START DATA SUPPLIED

(* ===== verification/ConfigNode.v ===== *)
(** * Configuration nodes (basic/config/config_parser.h)

    [ConfigNode] holds a scalar, an object or an array.  An operation that
    returns a reference to a child is an update of that child; the conversions
    of [get] are those of the C++ library, with [std::stod] and [std::stof] as
    parameters.  Floating-point values are kept as their bits. *)

From S2P Require Import Prelude CText.
Local Open Scope Z_scope.

(** ** Data *)

Inductive int_type := I32 | U32 | I64 | U64 | I16 | U16 | I8 | U8.

#[export] Instance int_type_eq_dec : EqDecision int_type.
Proof. solve_decision. Defined.

Inductive value_type :=
| VString (s : str)
| VBool (b : bool)
| VDouble (bits : Z)
| VFloat (bits : Z)
| VInt (t : int_type) (z : Z)
| VChar (c : ascii)
| VNull.

(** The types [T] of the template members. *)
Inductive ctype := TString | TBool | TDouble | TFloat | TInt (t : int_type) | TChar | TNull.

#[warnings="-register-all"]
Inductive ConfigNode :=
| Value (v : value_type)
| Object (m : gmap str ConfigNode)
| Array (a : list ConfigNode).

(** A default-constructed node. *)
Definition null_node : ConfigNode := Value (VString []).

(** ** Queries *)

Definition is_object (n : ConfigNode) : bool := match n with Object _ => true | _ => false end.
Definition is_array (n : ConfigNode) : bool := match n with Array _ => true | _ => false end.
Definition is_value (n : ConfigNode) : bool := match n with Value _ => true | _ => false end.

(** [value.index() != variant_npos] holds for every value. *)
Definition node_empty (n : ConfigNode) : bool :=
  match n with
  | Object m => bool_decide (m = ∅)
  | Array a => bool_decide (length a = 0%nat)
  | Value _ => true
  end.

Definition reset (n : ConfigNode) : ConfigNode := null_node.

(** The children are cleared first, then dropped with the container. *)
Definition node_clear (n : ConfigNode) : ConfigNode :=
  match n with
  | Object _ => Object ∅
  | Array _ => Array []
  | Value _ => Value (VString [])
  end.

Definition is_string (n : ConfigNode) : bool :=
  match n with Value (VString _) => true | _ => false end.

Definition is_int (n : ConfigNode) : bool :=
  match n with Value (VInt I8 _) => false | Value (VInt _ _) => true | _ => false end.

Definition is_double (n : ConfigNode) : bool :=
  match n with Value (VDouble _) => true | _ => false end.

Definition is_bool (n : ConfigNode) : bool :=
  match n with Value (VBool _) => true | _ => false end.

Definition is_char (n : ConfigNode) : bool :=
  match n with Value (VChar _) => true | _ => false end.

Definition array_size (n : ConfigNode) : nat :=
  match n with Array a => length a | _ => 0 end.

Definition object_size (n : ConfigNode) : nat :=
  match n with Object m => base.size m | _ => 0 end.

(** ** Children *)

Definition as_object (n : ConfigNode) : gmap str ConfigNode :=
  match n with Object m => m | _ => ∅ end.

Definition as_array (n : ConfigNode) : list ConfigNode :=
  match n with Array a => a | _ => [] end.

(** [node[key]] on a constant node. *)
Definition index_key (key : str) (n : ConfigNode) : ConfigNode :=
  default null_node (as_object n !! key).

(** [f(node[key])] on a mutable node: it becomes an object and has the key. *)
Definition index_key_update (key : str) (f : ConfigNode → ConfigNode) (n : ConfigNode) : ConfigNode :=
  Object (<[key := f (default null_node (as_object n !! key))]> (as_object n)).

Definition index_at (index : nat) (n : ConfigNode) : ConfigNode :=
  default null_node (as_array n !! index).

(** [arr.resize(index + 1)] when [index >= arr.size()]. *)
Definition resize_for (index : nat) (a : list ConfigNode) : list ConfigNode :=
  if (length a <=? index)%nat then a ++ replicate (S index - length a) null_node else a.

Definition index_at_update (index : nat) (f : ConfigNode → ConfigNode) (n : ConfigNode) : ConfigNode :=
  Array (alter f index (resize_for index (as_array n))).

(** [set(value)], [append], [insert(key, value)] (and [set(key, value)], whose
    body is the same), [set(index, value)]. *)
Definition set_value (v : value_type) (n : ConfigNode) : ConfigNode := Value v.

Definition append (v : value_type) (n : ConfigNode) : ConfigNode :=
  Array (as_array n ++ [set_value v null_node]).

Definition insert_key (key : str) (v : value_type) (n : ConfigNode) : ConfigNode :=
  Object (<[key := set_value v null_node]> (<[key := null_node]> (as_object n))).

Definition set_at (index : nat) (v : value_type) (n : ConfigNode) : ConfigNode :=
  Array (alter (set_value v) index (resize_for index (as_array n))).

(** ** Conversions *)

Definition holds (t : ctype) (v : value_type) : bool :=
  match t, v with
  | TString, VString _ | TBool, VBool _ | TDouble, VDouble _ | TFloat, VFloat _
  | TChar, VChar _ | TNull, VNull => true
  | TInt t, VInt t' _ => bool_decide (t = t')
  | _, _ => false
  end.

Definition has_prefix (p q : String.string) (s : str) : bool :=
  starts_with (lit p) s || starts_with (lit q) s.

Definition is_hex (s : str) : bool := has_prefix "0x" "0X" s.
Definition is_bin (s : str) : bool := has_prefix "0b" "0B" s.

Definition true_words : list str :=
  lit <$> ["true"; "True"; "TRUE"; "t"; "T"; "yes"; "YES"; "Yes"; "y"; "Y"; "ON"; "on"; "On"]%string.

Section conversions.
Context (c23 : bool) (stod stof : str → res Z).

(** The three-way choice of the base by the prefix. *)
Definition by_prefix {A} (conv : Z → str → res A) (s : str) : res A :=
  if is_hex s then conv 16 s else if is_bin s then conv 2 s else conv 10 s.

Definition convert (t : ctype) (s : str) (default_value : value_type) : res value_type :=
  match t with
  | TInt I32 => z ← stoi c23 s; mret (VInt I32 z)
  | TDouble => z ← stod s; mret (VDouble z)
  | TFloat => z ← stof s; mret (VFloat z)
  | TBool =>
      if forallb is_digit s then z ← stoi c23 s; mret (VBool (negb (z =? 0)))
      else if is_hex s then z ← stoul c23 16 s; mret (VBool (negb (z =? 0)))
      else if is_bin s then z ← stoul c23 2 s; mret (VBool (negb (z =? 0)))
      else mret (VBool (bool_decide (s ∈ true_words)))
  | TInt I64 => z ← by_prefix (stol c23) s; mret (VInt I64 z)
  | TInt U32 => z ← by_prefix (stoul c23) s; mret (VInt U32 (wrap 32 z))
  | TInt U64 => z ← by_prefix (stoul c23) s; mret (VInt U64 z)
  | TInt I16 =>
      z ← (if is_hex s then stol c23 16 s else if is_bin s then stol c23 2 s else stoi c23 s);
      mret (VInt I16 (swrap 16 z))
  | TInt U16 => z ← by_prefix (stoul c23) s; mret (VInt U16 (wrap 16 z))
  | TChar => mret (VChar (default "000"%char (head s)))
  | _ => mret default_value
  end.

(** [get<T>(default_value)] *)
Definition get (t : ctype) (default_value : value_type) (n : ConfigNode) : res value_type :=
  match n with
  | Value v =>
      if holds t v then mret v
      else match v with
           | VString s => convert t s default_value
           | _ => mret default_value
           end
  | _ => mret default_value
  end.

End conversions.

(** ** Lemmas *)

Lemma is_prefix_digits s :
  Forall (λ c, is_digit c = true) s → is_hex s = false ∧ is_bin s = false.
Proof.
  intros Hs. destruct s as [|a [|b s]]; [done| |].
  - unfold is_hex, is_bin, has_prefix. simpl. by rewrite !andb_false_r.
  - apply Forall_cons in Hs as [_ Hs]. apply Forall_cons in Hs as [Hb _].
    unfold is_hex, is_bin, has_prefix. cbn [starts_with lit String.list_ascii_of_string].
    assert (Hx : ∀ x, is_digit x = false → Ascii.eqb x b = false).
    { intros x Hx. destruct (Ascii.eqb_spec x b); [congruence|done]. }
    by rewrite !Hx, !andb_false_r.
Qed.

Lemma is_prefix_to_string z : is_hex (to_string z) = false ∧ is_bin (to_string z) = false.
Proof.
  unfold to_string. destruct (Z.ltb_spec z 0); [done|].
  destruct (digits_spec z ltac:(lia)) as (_ & Hd & _). by apply is_prefix_digits.
Qed.

Lemma by_prefix_to_string {A} (conv : Z → str → res A) z :
  by_prefix conv (to_string z) = conv 10 (to_string z).
Proof. unfold by_prefix. by destruct (is_prefix_to_string z) as [-> ->]. Qed.

Lemma index_key_update_ne k k' f n :
  k ≠ k' → index_key k' (index_key_update k f n) = index_key k' n.
Proof. intros. unfold index_key, index_key_update. simpl. by rewrite lookup_insert_ne. Qed.

Lemma index_key_update_eq k f n : index_key k (index_key_update k f n) = f (index_key k n).
Proof. unfold index_key, index_key_update. simpl. by rewrite lookup_insert_eq. Qed.

Lemma index_key_update_twice k f g n :
  index_key_update k f (index_key_update k g n) = index_key_update k (f ∘ g) n.
Proof.
  unfold index_key_update. simpl. rewrite lookup_insert_eq. simpl. by rewrite insert_insert_eq.
Qed.

(** ** Properties *)

(** the children of a node are a finite map and a growing array: an update
    of a key is read back at that key and nowhere else, an update past the end
    of an array extends it with default nodes, and a node of another kind is
    replaced by an empty container first. *)
Theorem config_children_laws n k k' f i j v :
  index_key k' (index_key_update k f n) = (if decide (k = k') then f (index_key k n) else index_key k' n) ∧
  insert_key k v n = index_key_update k (λ _, Value v) n ∧
  index_at j (index_at_update i f n) = (if decide (i = j) then f (index_at i n) else index_at j n) ∧
  set_at i v n = index_at_update i (λ _, Value v) n ∧
  array_size (index_at_update i f n) = (S i `max` array_size n)%nat ∧
  index_at (array_size n) (append v n) = Value v ∧ array_size (append v n) = S (array_size n).
Proof.
  assert (Hres : ∀ a, length (resize_for i a) = (S i `max` length a)%nat ∧
            ∀ j, default null_node (resize_for i a !! j) = default null_node (a !! j)).
  { intros a. unfold resize_for. destruct (Nat.leb_spec (length a) i) as [Hle|Hlt]; [|split; [lia|done]].
    split; [rewrite length_app, length_replicate; lia|]. intros j'.
    destruct (decide (j' < length a)%nat).
    - by rewrite lookup_app_l.
    - rewrite lookup_app_r, (lookup_ge_None_2 a) by lia. simpl.
      destruct (replicate _ _ !! _) eqn:E; [|done]. by apply lookup_replicate in E as [-> _]. }
  destruct (Hres (as_array n)) as [Hlen Hget]. split_and!.
  - case_decide; subst; [apply index_key_update_eq | by apply index_key_update_ne].
  - unfold insert_key, index_key_update, set_value. by rewrite insert_insert_eq.
  - unfold index_at, index_at_update. cbn [as_array]. case_decide; subst.
    + rewrite list_lookup_alter_eq. rewrite <- Hget.
      destruct (lookup_lt_is_Some_2 (resize_for j (as_array n)) j) as [x ->]; [lia|done].
    + by rewrite list_lookup_alter_ne, Hget.
  - done.
  - unfold index_at_update, array_size at 1. rewrite length_alter, Hlen. by destruct n.
  - unfold index_at, append, array_size. cbn [as_array]. destruct n; simpl;
      [done|done|by rewrite lookup_app_r, Nat.sub_diag by lia].
  - unfold append, array_size. destruct n; simpl; [done|done|]. rewrite length_app. simpl. lia.
Qed.

(** C29: reading back a printed integer.  [get<int>] is exact; the 64-bit types
    are exact; the unsigned 32- and 16-bit types and the signed 16-bit one
    return the value modulo their width, with no error; the 8-bit types return
    the default although a value is there. *)
Theorem config_get_int_spec c23 stod stof z d :
  let g t := get c23 stod stof (TInt t) d (Value (VString (to_string z))) in
  (- 2 ^ 31 ≤ z < 2 ^ 31 → g I32 = Ok (VInt I32 z) ∧ g I16 = Ok (VInt I16 (swrap 16 z))) ∧
  (- 2 ^ 63 ≤ z < 2 ^ 63 → g I64 = Ok (VInt I64 z)) ∧
  (0 ≤ z < 2 ^ 64 → g U64 = Ok (VInt U64 z) ∧ g U32 = Ok (VInt U32 (wrap 32 z)) ∧
                    g U16 = Ok (VInt U16 (wrap 16 z))) ∧
  g I8 = Ok d ∧ g U8 = Ok d.
Proof.
  cbn zeta. unfold get, convert. cbn [holds]. destruct (is_prefix_to_string z) as [Hh Hb]. split_and!; try done.
  - intros Hz. rewrite Hh, Hb, stoi_to_string by done. done.
  - intros Hz. rewrite by_prefix_to_string, stol_to_string by done. done.
  - intros Hz. rewrite !by_prefix_to_string, !stoul_to_string by done. done.
Qed.

(** reading a key that is not there: the constant [operator[]] yields a
    node that holds the empty string, so [get] does not return the caller's
    default: the numeric and boolean types throw, [std::string] and [char]
    return an empty value. *)
Theorem config_get_missing c23 stod stof n k d :
  as_object n !! k = None →
  let g t := get c23 stod stof t d (index_key k n) in
  Forall (λ t, g t = Throw InvalidArgument)
    [TBool; TInt I32; TInt U32; TInt I64; TInt U64; TInt I16; TInt U16] ∧
  g TString = Ok (VString []) ∧ g TChar = Ok (VChar "000"%char) ∧ g (TInt U8) = Ok d.
Proof.
  intros Hk g. unfold g, index_key. rewrite Hk. split_and!; [|done..]. by repeat constructor.
Qed.

(** without the C23 extension of [strtol] a string with a binary prefix is
    accepted and read as 0 whatever its digits; with it, the digits count. *)
Theorem config_get_binary stod stof d s :
  (∀ t, t ∈ [I64; U64; U32; U16; I16] →
     get false stod stof (TInt t) d (Value (VString (lit "0b" ++ s))) = Ok (VInt t 0)) ∧
  get false stod stof TBool d (Value (VString (lit "0b" ++ s))) = Ok (VBool false) ∧
  get true stod stof (TInt I64) d (Value (VString (lit "0b101"))) = Ok (VInt I64 5).
Proof.
  assert (Hm : scan_number false 2 (lit "0b" ++ s) = Some (false, 0)) by done.
  assert (Hl : stol false 2 (lit "0b" ++ s) = Ok 0) by (unfold stol; by rewrite Hm).
  assert (Hu : stoul false 2 (lit "0b" ++ s) = Ok 0) by (unfold stoul; by rewrite Hm).
  assert (Hbin : is_hex (lit "0b" ++ s) = false ∧ is_bin (lit "0b" ++ s) = true) by done.
  destruct Hbin as [Hhex Hbin]. assert (Hdig : forallb is_digit (lit "0b" ++ s) = false) by done.
  split_and!; [|unfold get, convert; cbn [holds]; by rewrite Hdig, Hhex, Hbin, Hu|done].
  intros t Ht. unfold get, convert, by_prefix. cbn [holds]. rewrite Hhex, Hbin.
  repeat (apply elem_of_cons in Ht as [->|Ht]; [by rewrite ?Hl, ?Hu|]). by apply elem_of_nil in Ht.
Qed.

(** ** Witnesses *)

Lemma config_get_int_spec_witness :
  get false (λ _, Ok 0) (λ _, Ok 0) (TInt I32) VNull (Value (VString (lit "-17"))) = Ok (VInt I32 (-17)) ∧
  get false (λ _, Ok 0) (λ _, Ok 0) (TInt U16) VNull (Value (VString (lit "70000"))) = Ok (VInt U16 4464).
Proof.
  split.
  - exact (proj1 (proj1 (config_get_int_spec false (λ _, Ok 0) (λ _, Ok 0) (-17) VNull) ltac:(lia))).
  - exact (proj2 (proj2 (proj1 (proj2 (proj2 (config_get_int_spec false (λ _, Ok 0) (λ _, Ok 0) 70000 VNull)))
      ltac:(lia)))).
Defined.

Lemma config_get_missing_witness :
  get false (λ _, Ok 0) (λ _, Ok 0) (TInt I32) (VInt I32 42) (index_key (lit "port") (Object ∅))
  = Throw InvalidArgument.
Proof.
  pose proof (proj1 (config_get_missing false (λ _, Ok 0) (λ _, Ok 0) (Object ∅) (lit "port")
    (VInt I32 42) eq_refl)) as H.
  rewrite Forall_forall in H. apply (H (TInt I32)). set_solver.
Defined.

Lemma config_get_binary_witness :
  get false (λ _, Ok 0) (λ _, Ok 0) (TInt I64) VNull (Value (VString (lit "0b101"))) = Ok (VInt I64 0).
Proof. exact (proj1 (config_get_binary (λ _, Ok 0) (λ _, Ok 0) VNull (lit "101")) I64 ltac:(set_solver)). Defined.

END DATA SUPPLIED

▶ **YOUR INSTRUCTIONS**:
Starting with the line with "Proof. solve_decision. Defined." above and going on through the line with "match n with Value (VBool", transcribe every line exactly, both ends included, and add nothing.

▶ **YOUR RESPONSE**:
Proof. solve_decision. Defined.

Inductive value_type :=
| VString (s : str)
| VBool (b : bool)
| VDouble (bits : Z)
| VFloat (bits : Z)
| VInt (t : int_type) (z : Z)
| VChar (c : ascii)
| VNull.

(** The types [T] of the template members. *)
Inductive ctype := TString | TBool | TDouble | TFloat | TInt (t : int_type) | TChar | TNull.

#[warnings="-register-all"]
Inductive ConfigNode :=
| Value (v : value_type)
| Object (m : gmap str ConfigNode)
| Array (a : list ConfigNode).

(** A default-constructed node. *)
Definition null_node : ConfigNode := Value (VString []).

(** ** Queries *)

Definition is_object (n : ConfigNode) : bool := match n with Object _ => true | _ => false end.
Definition is_array (n : ConfigNode) : bool := match n with Array _ => true | _ => false end.
Definition is_value (n : ConfigNode) : bool := match n with Value _ => true | _ => false end.

(** [value.index() != variant_npos] holds for every value. *)
Definition node_empty (n : ConfigNode) : bool :=
  match n with
  | Object m => bool_decide (m = ∅)
  | Array a => bool_decide (length a = 0%nat)
  | Value _ => true
  end.

Definition reset (n : ConfigNode) : ConfigNode := null_node.

(** The children are cleared first, then dropped with the container. *)
Definition node_clear (n : ConfigNode) : ConfigNode :=
  match n with
  | Object _ => Object ∅
  | Array _ => Array []
  | Value _ => Value (VString [])
  end.

Definition is_string (n : ConfigNode) : bool :=
  match n with Value (VString _) => true | _ => false end.

Definition is_int (n : ConfigNode) : bool :=
  match n with Value (VInt I8 _) => false | Value (VInt _ _) => true | _ => false end.

Definition is_double (n : ConfigNode) : bool :=
  match n with Value (VDouble _) => true | _ => false end.

Definition is_bool (n : ConfigNode) : bool :=
  match n with Value (VBool _) => true | _ => false end.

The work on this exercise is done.